(** * TCP CUBIC with HyStart (net/ipv4/tcp_cubic.c): a shallow embedding

    The per-connection private state [struct bictcp], the module
    parameters and every callback of [cubictcp] are transcribed from the C
    source.  Machine integers are [Z] values with the wrap-around of each C
    operation written out ([u32], [u64], [s32], [u8]); a C expression is
    translated under the usual arithmetic conversions, so a comparison
    between an [s32] and a [u32] is an unsigned one.  Kernel services that
    live outside this file (the tick frequency, [msecs_to_jiffies],
    [tcp_slow_start], [tcp_cong_avoid_ai]) are fields of a [Kernel] record
    the development is parametric in.  The [printk] lines and the MIB
    counters are telemetry and have no counterpart here. *)

From Stdlib Require Import ZArith List Bool Lia.
Import ListNotations.
Local Open Scope Z_scope.

(** ** Machine integers *)

Definition u8 (x : Z) : Z := x mod 2 ^ 8.
Definition u32 (x : Z) : Z := x mod 2 ^ 32.
Definition u64 (x : Z) : Z := x mod 2 ^ 64.

(** Conversion of a 32-bit pattern to [s32] (two's complement). *)
Definition s32 (x : Z) : Z :=
  let y := u32 x in if y <? 2 ^ 31 then y else y - 2 ^ 32.

Definition INT_MAX : Z := 2 ^ 31 - 1.

(** ** Kernel helpers with a fixed meaning *)

(** [fls64]: position of the last (most significant) set bit, counted from
    one; zero for a zero argument. *)
Definition fls64 (a : Z) : Z := if a =? 0 then 0 else Z.log2 a + 1.

(** [div64_u64]: unsigned 64-bit division; a zero divisor is a fault. *)
Definition div64_u64 (dividend divisor : Z) : option Z :=
  if divisor =? 0 then None else Some (dividend / divisor).

(** [after(seq2, seq1)] is [before(seq1, seq2)], i.e.
    [(s32)(seq1 - seq2) < 0]. *)
Definition after (seq2 seq1 : Z) : bool := s32 (seq1 - seq2) <? 0.

(** [clamp(val, lo, hi)] is [min(max(val, lo), hi)]. *)
Definition clamp (val lo hi : Z) : Z := Z.min (Z.max val lo) hi.

(** ** Constants of the file *)

Definition BICTCP_BETA_SCALE : Z := 1024.
Definition BICTCP_HZ : Z := 10.
Definition HYSTART_ACK_TRAIN : Z := 1.
Definition HYSTART_DELAY : Z := 2.
Definition HYSTART_MIN_SAMPLES : Z := 8.
Definition HYSTART_DELAY_MIN : Z := Z.shiftl 4 3.
Definition USEC_PER_MSEC : Z := 1000.
Definition TCP_CA_Loss : Z := 4.

(** ** The cube root *)

(** The table [v] of [cubic_root]. *)
Definition v : list Z :=
  [   0;  54;  54;  54; 118; 118; 118; 118;
    123; 129; 134; 138; 143; 147; 151; 156;
    157; 161; 164; 168; 170; 173; 176; 179;
    181; 185; 187; 190; 192; 194; 197; 199;
    200; 202; 204; 206; 209; 211; 213; 215;
    217; 219; 221; 222; 224; 225; 227; 229;
    231; 232; 234; 236; 237; 239; 240; 242;
    244; 245; 246; 248; 250; 251; 252; 254 ].

(** [v[i]]: [None] is an access outside the table. *)
Definition v_at (i : Z) : option Z :=
  if i <? 0 then None else nth_error v (Z.to_nat i).

(** [b = ((b * 84) >> 8) - 1] for [b = fls64(a)]. *)
Definition cubic_root_b (a : Z) : Z :=
  u32 (Z.shiftr (u32 (fls64 a * 84)) 8 - 1).

(** [shift = (a >> (b * 3))], stored in a [u32]. *)
Definition cubic_root_shift (a : Z) : Z :=
  u32 (Z.shiftr a (u32 (cubic_root_b a * 3))).

(** The seed [x = ((u32)(((u32)v[shift] + 10) << b)) >> 6]. *)
Definition cubic_root_seed (b vs : Z) : Z :=
  Z.shiftr (u32 (Z.shiftl (vs + 10) b)) 6.

(** One Newton-Raphson step from the seed [x]:
    [x = 2 * x + (u32)div64_u64(a, (u64)x * (u64)(x - 1));
     x = (x * 341) >> 10]. *)
Definition cubic_root_newton (x a : Z) : option Z :=
  match div64_u64 a (u64 (x * u32 (x - 1))) with
  | None => None
  | Some q => Some (Z.shiftr (u32 (u32 (2 * x + u32 q) * 341)) 10)
  end.

Definition cubic_root (a : Z) : option Z :=
  if fls64 a <? 7 then
    match v_at (u32 a) with
    | None => None
    | Some va => Some (Z.shiftr (va + 35) 6)
    end
  else
    match v_at (cubic_root_shift a) with
    | None => None
    | Some vs => cubic_root_newton (cubic_root_seed (cubic_root_b a) vs) a
    end.

(** ** Data model *)

(** [struct bictcp], the private congestion-control area of a socket.  The
    padding field [unused] is never accessed and is left out. *)
Record bictcp : Type := mk_bictcp {
  cnt : Z;              (* u32: increase cwnd by 1 after ACKs *)
  last_max_cwnd : Z;    (* u32: last maximum snd_cwnd *)
  last_cwnd : Z;        (* u32: the last snd_cwnd *)
  last_time : Z;        (* u32: time when updated last_cwnd *)
  bic_origin_point : Z; (* u32: origin point of bic function *)
  bic_K : Z;            (* u32: time to origin point *)
  delay_min : Z;        (* u32: min delay (msec << 3) *)
  epoch_start : Z;      (* u32: beginning of an epoch *)
  ack_cnt : Z;          (* u32: number of acks *)
  tcp_cwnd : Z;         (* u32: estimated tcp cwnd *)
  sample_cnt : Z;       (* u8: number of samples to decide curr_rtt *)
  found : Z;            (* u8: the exit point is found? *)
  round_start : Z;      (* u32: beginning of each round *)
  end_seq : Z;          (* u32: end_seq of the round *)
  last_ack : Z;         (* u32: last time when the ACK spacing is close *)
  curr_rtt : Z          (* u32: the minimum rtt of current round *)
}.

(** The fields of [struct tcp_sock] this file reads or writes, and the two
    the kernel's window primitives keep beside them. *)
Record tcp_sock : Type := mk_tcp_sock {
  snd_cwnd : Z;
  snd_ssthresh : Z;
  snd_nxt : Z;
  lsndtime : Z;
  snd_cwnd_cnt : Z;
  snd_cwnd_clamp : Z;
  sdev_num_packets : Z;  (* sdev_stats.num_packets, long *)
  sdev_m2_rtt_ms : Z     (* sdev_stats.m2_rtt_ms, long long *)
}.

(** A socket: [tcp_sk(sk)] and [inet_csk_ca(sk)]. *)
Record sock : Type := mk_sock {
  tcp_sk : tcp_sock;
  inet_csk_ca : bictcp
}.

Record ack_sample : Type := mk_ack_sample {
  pkts_acked : Z;
  rtt_us : Z   (* s32 *)
}.

(** The module parameters (C [int]s). *)
Record Params : Type := mk_Params {
  fast_convergence : Z;
  beta : Z;
  initial_ssthresh : Z;
  bic_scale : Z;
  tcp_friendliness : Z;
  hystart : Z;
  hystart_detect : Z;
  hystart_low_window : Z;
  hystart_ack_delta : Z;
  hystart_delay_max : Z
}.

(** The defaults given in the source. *)
Definition default_params : Params :=
  {| fast_convergence := 1; beta := 717; initial_ssthresh := 0;
     bic_scale := 41; tcp_friendliness := 1; hystart := 1;
     hystart_detect := Z.lor HYSTART_ACK_TRAIN HYSTART_DELAY;
     hystart_low_window := 16; hystart_ack_delta := 2;
     hystart_delay_max := 1 |}.

(** What the file takes from the rest of the kernel: the tick frequency
    [HZ] (a positive constant) and the helpers whose bodies are elsewhere.
    [tcp_slow_start] returns the socket it has updated and what is left of
    [acked]. *)
Record Kernel : Type := mk_Kernel {
  HZ : Z;
  msecs_to_jiffies : Z -> Z;
  tcp_is_cwnd_limited : tcp_sock -> bool;
  tcp_slow_start : tcp_sock -> Z -> tcp_sock * Z;
  tcp_cong_avoid_ai : tcp_sock -> Z -> Z -> tcp_sock
}.

(** [tcp_in_slow_start(tp)]. *)
Definition tcp_in_slow_start (tp : tcp_sock) : bool :=
  snd_cwnd tp <? snd_ssthresh tp.
Lemma IsUnmodified_use_before_load_witness :
  unmodified (operations (pmod Reruns.reload_state))
    (Samples.function_at (operations (pmod Reruns.reload_state)) 5) 12 11 true.
Proof.
  eapply (IsUnmodified_use_before_load (operations (pmod Reruns.reload_state))
            (Samples.function_at (operations (pmod Reruns.reload_state)) 5)
            12 11 _ _ 7 _ [8; 9; 10]%nat [12]%nat).
  - reflexivity.
  - reflexivity.
  - reflexivity.
  - reflexivity.
  - reflexivity.
  - reflexivity.
  - reflexivity.
  - intros H. repeat (apply elem_of_cons in H as [H|H]; [discriminate|]).
    apply elem_of_nil in H. exact H.
  - intros H. repeat (apply elem_of_cons in H as [H|H]; [discriminate|]).
    apply elem_of_nil in H. exact H.
  - discriminate.
Defined.

(** ** The swizzle of one vector *)

Local Open Scope string_scope.

Lemma append_assoc_s (a b c : string) : (a ++ b) ++ c = a ++ (b ++ c).
Proof. induction a as [|x a IH]; simpl; [reflexivity|]. rewrite IH. reflexivity. Qed.

Lemma append_nil_r_s (a : string) : a ++ "" = a.
Proof. induction a as [|x a IH]; simpl; [reflexivity|]. rewrite IH. reflexivity. Qed.

Lemma max_shuffle_lt vec1size lits :
  Forall (fun lit => lit < 4)%Z lits -> (max_shuffle vec1size lits < 4)%Z.
Proof.
  unfold max_shuffle. intros H.
  assert (G : forall acc, (acc < 4)%Z ->
    (fold_left (fun maxShuffle x => RDCMAX maxShuffle x) lits acc < 4)%Z).
  { induction H as [|x l Hx Hl IH]; intros acc Hacc; simpl; [exact Hacc|].
    apply IH. unfold RDCMAX. destruct (Z.gtb_spec acc x); lia. }
  apply G. lia.
Qed.

(** Once the first vector has been named, its components follow one
    letter each. *)
Lemma swizzle_loop_same_vector GetArg vec1size lits : forall i ret,
  Forall (fun lit => 0 <= lit < 4 /\ lit <= vec1size)%Z lits ->
  swizzle_loop GetArg vec1size lits i 0 ret = Ok (ret ++ swizzle lits).
Proof.
  induction lits as [|lit lits IH]; intros i ret H.
  - simpl. rewrite append_nil_r_s. reflexivity.
  - inversion H as [|? ? [[H0 H4] Hv] Hrest]; subst.
    cbn [swizzle_loop].
    destruct (Z.eqb_spec lit 4294967295); [lia|].
    destruct (Z.gtb_spec lit vec1size); [lia|].
    assert (E : (lit = 0 \/ lit = 1 \/ lit = 2 \/ lit = 3)%Z) by lia.
    destruct E as [-> | [-> | [-> | ->]]]; simpl;
      rewrite IH by exact Hrest; rewrite append_assoc_s; reflexivity.
Qed.

(** The shuffle on the arena, when its operands are there: the rendering
    from the name of its type, the size of its first vector and its
    selectors. *)
Lemma Disassemble_OpVectorShuffle_operands ops GetName idName GetArg inlineOp p o t t1 :
  deref_op ops p = Ok o -> shuffle_operands ops o t t1 ->
  Disassemble_OpVectorShuffle ops GetName idName GetArg inlineOp p =
  Disassemble_VectorShuffle inlineOp (GetName t) idName GetArg (vectorSize t1) (literals o).
Proof.
  intros Ho (Ht & a0 & a1 & o0 & i1 & t2 & Ha0 & Ha1 & Ho0 & Ht1 & Hi1 & H2).
  unfold Disassemble_OpVectorShuffle. rewrite Ho. cbn [rbind].
  rewrite Ht. cbn [rbind]. rewrite Ha0, Ha1. cbn [opt rbind]. rewrite Ho0. cbn [rbind].
  unfold deref at 1. rewrite Hi1. cbn [opt rbind].
  destruct (constant i1) as [c|].
  - cbn [rbind]. rewrite Ht1. cbn [rbind]. rewrite H2.
    destruct inlineOp, (ty_kind t1); reflexivity.
  - destruct H2 as (o1 & Ho1 & H2). rewrite Ho1. cbn [opt rbind].
    rewrite Ht1. cbn [rbind]. rewrite H2.
    destruct inlineOp, (ty_kind t1); reflexivity.
Qed.

(** X12.  A shuffle with a selector of 4 or more is rendered with nothing
    between the brackets, whatever the other selectors are: the largest
    selector is taken before the size of the first vector is subtracted.
    The selector of an undefined component (all ones) is one of them, so
    the underscore kept for it is never printed.  The shuffle is the
    operation at [p], its first operand is an operation, and the operands
    and the result have their types. *)
Theorem shuffle_large_selector_renders_nothing ops GetName idName GetArg inlineOp
    p o t t1 lit :
  deref_op ops p = Ok o -> shuffle_operands ops o t t1 ->
  lit ∈ literals o -> (4 <= lit)%Z ->
  Disassemble_OpVectorShuffle ops GetName idName GetArg inlineOp p =
  Ok ((if inlineOp then "" else GetName t ++ " " ++ idName ++ " = ")
       ++ GetName t ++ "()").
Proof.
  intros Ho Hops Hin Hge.
  rewrite (Disassemble_OpVectorShuffle_operands _ _ _ _ _ _ _ _ _ Ho Hops).
  rewrite (shuffle_selector_ge_4 inlineOp (GetName t) idName GetArg (vectorSize t1)
             (literals o) lit Hin Hge).
  rewrite !append_assoc_s. reflexivity.
Qed.

Lemma shuffle_large_selector_renders_nothing_witness :
  Disassemble_OpVectorShuffle Shuffles.shuffle_ops Shuffles.shuffle_GetName "v"
    Inputs.shuffle_GetArg false 9 = Ok "float4 v = float4()".
Proof.
  apply (shuffle_large_selector_renders_nothing Shuffles.shuffle_ops
           Shuffles.shuffle_GetName "v" Inputs.shuffle_GetArg false 9
           {| op_type := Some 3%nat; access := 0; literals := [0; 1; 4; 5]%Z;
              funcCall := 0; complexity := 0; mathop := false; inlineArgs := 0;
              arguments := [7; 8]%nat |}
           {| ty_kind := eVector; baseType := Some 2%nat; ty_children := [];
              ty_storage := 0; bitCount := 32; vectorSize := 4; matrixSize := 1;
              arraySize := 1 |}
           {| ty_kind := eVector; baseType := Some 2%nat; ty_children := [];
              ty_storage := 0; bitCount := 32; vectorSize := 4; matrixSize := 1;
              arraySize := 1 |}
           4%Z).
  - reflexivity.
  - split; [reflexivity|]. do 5 eexists.
    split; [reflexivity|]. split; [reflexivity|]. split; [reflexivity|].
    split; [reflexivity|]. split; [reflexivity|].
    eexists. split; reflexivity.
  - right. right. left.
  - lia.
Defined.

(** A swizzle of the first vector alone, once the operands are read. *)
Lemma Disassemble_VectorShuffle_swizzle inlineOp typeName idName GetArg vec1size lits :
  lits <> [] ->
  Forall (fun lit => 0 <= lit < 4 /\ lit <= vec1size)%Z lits ->
  Disassemble_VectorShuffle inlineOp typeName idName GetArg vec1size lits =
  Ok ((if inlineOp then "" else typeName ++ " " ++ idName ++ " = ")
       ++ typeName ++ "(" ++ GetArg 0%nat ++ "." ++ swizzle lits ++ ")").
Proof.
  intros Hne H. unfold Disassemble_VectorShuffle.
  assert (Hmax : (max_shuffle vec1size lits < 4)%Z).
  { apply max_shuffle_lt. eapply Forall_impl; [exact H|]. simpl. intros x Hx. lia. }
  destruct (Z.ltb_spec (max_shuffle vec1size lits) 4) as [_|Hge]; [|lia].
  destruct lits as [|lit lits]; [congruence|].
  inversion H as [|? ? [[Hl0 Hl4] Hv] Hrest]; subst.
  cbn [swizzle_loop].
  destruct (Z.eqb_spec lit 4294967295); [lia|].
  destruct (Z.gtb_spec lit vec1size); [lia|].
  assert (E : (lit = 0 \/ lit = 1 \/ lit = 2 \/ lit = 3)%Z) by lia.
  destruct E as [-> | [-> | [-> | ->]]]; simpl;
    rewrite swizzle_loop_same_vector by exact Hrest; simpl;
    rewrite ?append_assoc_s; simpl; rewrite ?append_assoc_s; reflexivity.
Qed.

(** X13.  A swizzle of the first vector alone: when every selector is
    below 4 and not above the size of the first vector, the shuffle is
    rendered as the type, and in brackets the first vector, a dot and one
    letter of [xyzw] for each selector.  The shuffle is the operation at
    [p], its first operand is an operation, and the operands and the
    result have their types. *)
Theorem shuffle_single_vector_swizzle ops GetName idName GetArg inlineOp p o t t1 :
  deref_op ops p = Ok o -> shuffle_operands ops o t t1 ->
  literals o <> [] ->
  Forall (fun lit => 0 <= lit < 4 /\ lit <= vectorSize t1)%Z (literals o) ->
  Disassemble_OpVectorShuffle ops GetName idName GetArg inlineOp p =
  Ok ((if inlineOp then "" else GetName t ++ " " ++ idName ++ " = ")
       ++ GetName t ++ "(" ++ GetArg 0%nat ++ "." ++ swizzle (literals o) ++ ")").
Proof.
  intros Ho Hops Hne H.
  rewrite (Disassemble_OpVectorShuffle_operands _ _ _ _ _ _ _ _ _ Ho Hops).
  apply Disassemble_VectorShuffle_swizzle; assumption.
Qed.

## WHAT YOU HAVE TO DO
Above is a listing; print exactly its lines from the one with "Definition v : list" through the one with "Definition cubic_root_newton (x", and no other lines.

## RESULT FOR THIS TASK
Definition v : list Z :=
  [   0;  54;  54;  54; 118; 118; 118; 118;
    123; 129; 134; 138; 143; 147; 151; 156;
    157; 161; 164; 168; 170; 173; 176; 179;
    181; 185; 187; 190; 192; 194; 197; 199;
    200; 202; 204; 206; 209; 211; 213; 215;
    217; 219; 221; 222; 224; 225; 227; 229;
    231; 232; 234; 236; 237; 239; 240; 242;
    244; 245; 246; 248; 250; 251; 252; 254 ].

(** [v[i]]: [None] is an access outside the table. *)
Definition v_at (i : Z) : option Z :=
  if i <? 0 then None else nth_error v (Z.to_nat i).

(** [b = ((b * 84) >> 8) - 1] for [b = fls64(a)]. *)
Definition cubic_root_b (a : Z) : Z :=
  u32 (Z.shiftr (u32 (fls64 a * 84)) 8 - 1).

(** [shift = (a >> (b * 3))], stored in a [u32]. *)
Definition cubic_root_shift (a : Z) : Z :=
  u32 (Z.shiftr a (u32 (cubic_root_b a * 3))).

(** The seed [x = ((u32)(((u32)v[shift] + 10) << b)) >> 6]. *)
Definition cubic_root_seed (b vs : Z) : Z :=
  Z.shiftr (u32 (Z.shiftl (vs + 10) b)) 6.

(** One Newton-Raphson step from the seed [x]:
    [x = 2 * x + (u32)div64_u64(a, (u64)x * (u64)(x - 1));
     x = (x * 341) >> 10]. *)
Definition cubic_root_newton (x a : Z) : option Z :=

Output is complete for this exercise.